Étude : une approche de réduction des méfaits a réussi à accélérer la réduction de la prévalence du tabagisme en Nouvelle-Zélande
JAKARTA - Nouvelle-Zélande a réussi à accélérer la baisse de la prévalence du tabagisme avec une approche de réduction des dommages du tabac (THR) ou de réduction des dommages du tabac. Cette approche permet aux fumeurs adultes de passer à des produits de tabac alternatifs à plus faible risque tels que les cigarettes électroniques (vape), les produits de tabac chauffés et les sachets de nicotine.
Les conclusions sont présentées dans une étude intitulée « New Zealand's accelerating smoking decline: Lessons for tobacco harm reduction » publiée par The Lancet et écrite par le professeur émérite de l’Université d’Auckland, Robert Beaglehole et Ruth Bonita, ainsi que par l’expert indépendant en santé, Ben Youdan.
Les recherches montrent que la prévalence du tabagisme chez les adultes en Nouvelle-Zélande a connu une baisse beaucoup plus rapide depuis 2018. Le taux de prévalence du tabagisme avant 2018 était d’environ 3,5 % par an avant 2018, mais dans la période 2018-2023, le taux de baisse a augmenté à environ 17,9 % par an.
« Le tournant a eu lieu en 2019 lorsque l’utilisation des cigarettes électroniques (vape) a commencé à être plus largement adoptée et le ministère de la Santé de Nouvelle-Zélande a officiellement reconnu que les cigarettes électroniques présentaient un risque beaucoup plus faible que les cigarettes, tout en soutenant leur utilisation comme alternative pour passer de la cigarette », ont dit les chercheurs cités le week-end, dimanche 9 août.
Dans leur étude, les chercheurs ont clairement distingué le risque de combustion du tabac et le risque de nicotine. Ils ont souligné que les maladies liées au tabagisme étaient causées par l’exposition à des substances toxiques provenant de la combustion du tabac, et non à la nicotine. Par conséquent, la fourniture d’alternatives à des produits à base de nicotine sans passer par le processus de combustion est considérée comme l’une des stratégies pour réduire les effets sur la santé des fumeurs adultes qui n’ont pas réussi à réduire leur habitude de fumer.
Sur la base de ces conclusions, les auteurs concluent que les stratégies de contrôle du tabac seront plus efficaces si elles sont assorties d’une approche de réduction des risques du tabac. Selon eux, la combinaison des deux approches a le potentiel d’accélérer la baisse de la prévalence du tabagisme par rapport à la seule dépendance à des politiques de contrôle traditionnelles.
« L’accent mis sur les stratégies de réduction des risques liés au tabac brûlé est un élément essentiel pour soutenir la durabilité de la tendance à la baisse de la prévalence du tabagisme », ont écrit les chercheurs.

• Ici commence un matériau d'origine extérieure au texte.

(* ===== verification/HashChain.v ===== *)
(** * HashChain: chains through an array

    The representation invariant of [mysys/hash.c], independent of how the array
    is stored: [nx] gives the link of a cell and [home] the cell its record
    belongs to.  [tbl nx home occ ch] states that the occupied cells [occ] are
    partitioned into the chains [ch], each of which starts at its own cell.  The
    lemmas are the steps of the insertion, deletion and update: adding a record,
    moving one to a free cell, removing one, and renaming the homes when a chain
    is split or two are merged. *)
From stdpp Require Import base tactics option list numbers sets.
From Stdlib Require Import ZArith Lia.
From S2P Require Import Prelude.
From S2P Require Import Hash.

Module HashChain.
Import Hash.

(** ** Functions changed at one point *)

Definition upd {B} (f : Z -> B) (i : Z) (v : B) : Z -> B := fun j => if decide (j = i) then v else f j.

Lemma upd_eq {B} (f : Z -> B) i v : upd f i v i = v.
Proof. unfold upd. by rewrite decide_True. Qed.

Lemma upd_ne {B} (f : Z -> B) i v j : j <> i -> upd f i v j = f j.
Proof. intros. unfold upd. by rewrite decide_False. Qed.

Ltac upd :=
  repeat match goal with
  | |- context [upd ?f ?i ?v ?i] => rewrite (upd_eq f i v)
  | H : context [upd ?f ?i ?v ?i] |- _ => rewrite (upd_eq f i v) in H
  | |- context [upd ?f ?i ?v ?j] => rewrite (upd_ne f i v j) by (congruence || lia || set_solver)
  | H : context [upd ?f ?i ?v ?j] |- _ => rewrite (upd_ne f i v j) in H by (congruence || lia || set_solver)
  end.

(** ** Linked cells *)

(** The cells [l] are linked in this order, the last one to [e]. *)
Fixpoint linked (nx : Z -> Z) (l : list Z) (e : Z) : Prop :=
  match l with
  | [] => True
  | i :: l => nx i = hd e l /\ linked nx l e
  end.

Lemma linked_app nx l1 l2 e : linked nx (l1 ++ l2) e <-> linked nx l1 (hd e l2) /\ linked nx l2 e.
Proof.
  induction l1 as [| i [| j l1] IH]; simpl in *; [tauto | tauto |]. rewrite IH. tauto.
Qed.

Lemma linked_ext nx nx' l e : (forall i, i ∈ l -> nx' i = nx i) -> linked nx l e -> linked nx' l e.
Proof.
  induction l as [| i l IH]; simpl; [done |]. intros Hx [H1 H2]. split.
  - rewrite Hx by set_solver. done.
  - apply IH; [set_solver | done].
Qed.

Lemma linked_upd nx l e i v : i ∉ l -> linked nx l e -> linked (upd nx i v) l e.
Proof. intros Hi. apply linked_ext. intros j Hj. upd. done. Qed.

(** ** Chains *)

Definition headed (j : Z) (l : list Z) : Prop := l = [] \/ exists t, l = j :: t.

Record tbl (nx home : Z -> Z) (occ : list Z) (ch : Z -> list Z) : Prop := {
  t_linked j : linked nx (ch j) NO_RECORD;
  t_nodup j : NoDup (ch j);
  t_mem i j : i ∈ ch j <-> i ∈ occ /\ home i = j;
  t_head j : headed j (ch j);
}.

(** Every chain is given anew, or it is unchanged. *)
Lemma tbl_change nx home occ ch nx' home' occ' ch' :
  tbl nx home occ ch ->
  (forall j,
     (linked nx' (ch' j) NO_RECORD /\ NoDup (ch' j) /\
      (forall i, i ∈ ch' j <-> i ∈ occ' /\ home' i = j) /\ headed j (ch' j)) \/
     (ch' j = ch j /\ (forall i, i ∈ occ' /\ home' i = j <-> i ∈ occ /\ home i = j) /\
      (forall i, i ∈ occ -> home i = j -> nx' i = nx i))) ->
  tbl nx' home' occ' ch'.
Proof.
  intros [T1 T2 T3 T4] Hc. split.
  - intros j. destruct (Hc j) as [(H & _) | (-> & _ & H)]; [done |].
    eapply linked_ext; [| apply T1]. intros i Hi. apply T3 in Hi as [Ho Hj]. auto.
  - intros j. destruct (Hc j) as [(_ & H & _) | (-> & _)]; auto.
  - intros i j. destruct (Hc j) as [(_ & _ & H & _) | (-> & H & _)]; [done |]. rewrite T3. symmetry. apply H.
  - intros j. destruct (Hc j) as [(_ & _ & _ & H) | (-> & _)]; auto.
Qed.

(** One chain is given anew. *)
Lemma tbl_set nx home occ ch nx' home' occ' g l :
  tbl nx home occ ch ->
  linked nx' l NO_RECORD -> NoDup l -> headed g l ->
  (forall i, i ∈ l <-> i ∈ occ' /\ home' i = g) ->
  (forall i j, j <> g -> i ∈ occ' /\ home' i = j <-> i ∈ occ /\ home i = j) ->
  (forall i, i ∈ occ -> home i <> g -> nx' i = nx i) ->
  tbl nx' home' occ' (upd ch g l).
Proof.
  intros T Hl Hn Hh Hm Ho Hx. apply (tbl_change _ _ _ _ _ _ _ _ T). intros j.
  destruct (decide (j = g)) as [-> | Hne]; upd; [by left |].
  right. split; [done |]. split; [auto |]. intros i Hi <-. auto.
Qed.

Section Tbl.
Context (nx home : Z -> Z) (occ : list Z) (ch : Z -> list Z) (T : tbl nx home occ ch).

Lemma chain_mem i : i ∈ occ -> i ∈ ch (home i).
Proof. intros Hi. by apply (t_mem _ _ _ _ T). Qed.

Lemma chain_occ i j : i ∈ ch j -> i ∈ occ.
Proof. intros Hi. by apply (t_mem _ _ _ _ T) in Hi as []. Qed.

Lemma chain_home i j : i ∈ ch j -> home i = j.
Proof. intros Hi. by apply (t_mem _ _ _ _ T) in Hi as []. Qed.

Le chef de la Coalition indonésiaine Libre TAR (KABAR) Ariyo Bimmo a déclaré que l’experiencé de la Nouvelle-Zélande montre l’importance d’une politique développée sur la base de preuves scientifiques. Selon Bimmo, la Nouvelle-Zélande a également combinée une politique de control du tabac avec une stratégie de réduction des dangers du tabac soutenue par une reglémentation baśe sur la science.
« Les regléments baśs sur la science sont importants car les politiques de santé publique ne doivent pas être construites uniquement sur la base des perceptions et des opinions du public. Les politiques doivent s’appuyer sur des données, des études scientifiques, une surveillance du marché et des évaluations périodiques », a déclaré Ariyo.
Il a expliqué que la regulération baśe sur la science ne signifie pas donner une librété sans limité. Au contraire, le gouvernement doit déterminer des normes claires et mesurables afin que chaque produit sur le marché remplisse les aspects de la securité, de la qualité et de la protection des consommateurs.
« Une réglementation basée sur la science signifie que le gouvernement doit établir des normes mesurables. Par exemple, l’interdiction de vente aux enfants », a expliqué Ariyo.
Il a insisté sur le fait que les enseignements de la Nouvelle-Zélande montraient que ce qui était nécessaire n'était pas une interdiction totale ni une tolérance des produits de tabac alternatifs, mais une réglementation fondée sur les risques.
« Idéalement, ce qui doit être souligné est une réglementation basée sur les risques. Donc pas une interdiction totale, pas non plus une tolérance totale », a conclu Ariyo.